Neurodivergent people and physically disabled people can both experience ableism, but it can look different. People find out about some of my mental health diagnoses and decide they wouldn't trust me with children (regardless of how I actually act) or they wouldn't date me or hire me. But this can be different than some of the opression I face as a cane user, when people assume I am faking being disabled or that I only use a cane because I'm fat (the intersection of ableism and fatphobia). And yet they're still connected.
We also see this in racism -- there are specific and unique kinds of racism that different groups experience. For example, an Asian person in a non-Asian majority country being asked, "No, where are you really from?" is different than a Black person being followed around a store because they are Black, but these things are still connected.

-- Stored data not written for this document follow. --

Definition asked_draft : value :=
  VObject [("label", VString " Data agent "); ("budgetCents", VString "50000"); ("maxPurchaseCents", VString "20000");
    ("merchants", VArray [VString "demo-approved"; VString "demo-unapproved"]); ("mccs", VArray [VNumber (JInt 5734)]); ("periodDays", VNumber (JInt 30));
    ("expiresAt", VString "2027-01-31T12:00:00.000Z")].

Definition sample_draft : CardDraft.t :=
  CardDraft.mk "Data agent" "50000" "20000" ["demo-approved"; "demo-unapproved"] [5734] 30 (Some "2027-01-31T12:00:00.000Z") 50.

Lemma sample_draft_ok : normalizeCardDraft asked_draft 1760000000000 = Ok sample_draft.
Proof. vm_compute. reflexivity. Qed.

Definition draft_link : string :=
  Eval vm_compute in match encodeCardDraftReviewLink sample_draft "https://app.example//" with Ok l => l | Throw _ => "" end.

Lemma draft_link_ok : encodeCardDraftReviewLink sample_draft "https://app.example//" = Ok draft_link.
Proof. vm_compute. reflexivity. Qed.

Lemma draft_link_opens_witness :
  ∃ fragment, draft_link = without_slashes (trim "https://app.example//") +:+ "/app/cards/new" +:+ fragment ∧
    verifyCardDraftFragment fragment 1760000000001 = matched sample_draft (cardDraftDigest sample_draft).
Proof.
  apply (@draft_link_opens model_hash model_hash_spec draft_codec draft_codec_json draft_codec_dates asked_draft 1760000000000
    1760000000001 sample_draft "https://app.example//" draft_link sample_draft_ok draft_link_ok).
  exists 1801396800000. split; [vm_compute; reflexivity|]. unfold FIRST_DAY, LAST_DAY, MS_PER_DAY. lia.
Defined.

(** A shop's hash, by its reference *)
Definition shop_hash (ref : string) : option bytes :=
  if bool_decide (ref = "demo-approved") then Some (match merchantIdHash "DEMO-DATAAPI" with Ok h => h | Throw _ => [] end)
  else if bool_decide (ref = "demo-unapproved") then Some (match merchantIdHash "DEMO-OTHERSHOP" with Ok h => h | Throw _ => [] end)
  else None.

We also see this in religion and spirituality -- for example, antisemitism is real and important to acknowledge, and so is islamophobia. For example, Jewish people being targeted with violence while trying to come together in houses of worship is different than people seeing a Sikh person and assuming they're Muslim and therefore a terrorist, but these things are still connected.
The discrimination and oppression I face as a bi person is different than the discrimination and oppression I face as a genderqueer person, and both of those are different than the discrimination and oppression I face as a demi aroace person, but they're also all still connected.
We see this with transphobia -- there are specific and unique kinds of transphobia that transfeminine people face and that transmasculine people face. We see this in the kinds of stereotypes we come across about each group, and the kinds of hate crimes that are committed, and the challenges each group faces when trying to date, have sex, get access to health care, or just go out to buy groceries. These things are different, but they're also still connected.
We see this with so many different things that I can't begin to cover here. And we see that many people are part of multiple communities affected by several of these forms of oppression at the same time.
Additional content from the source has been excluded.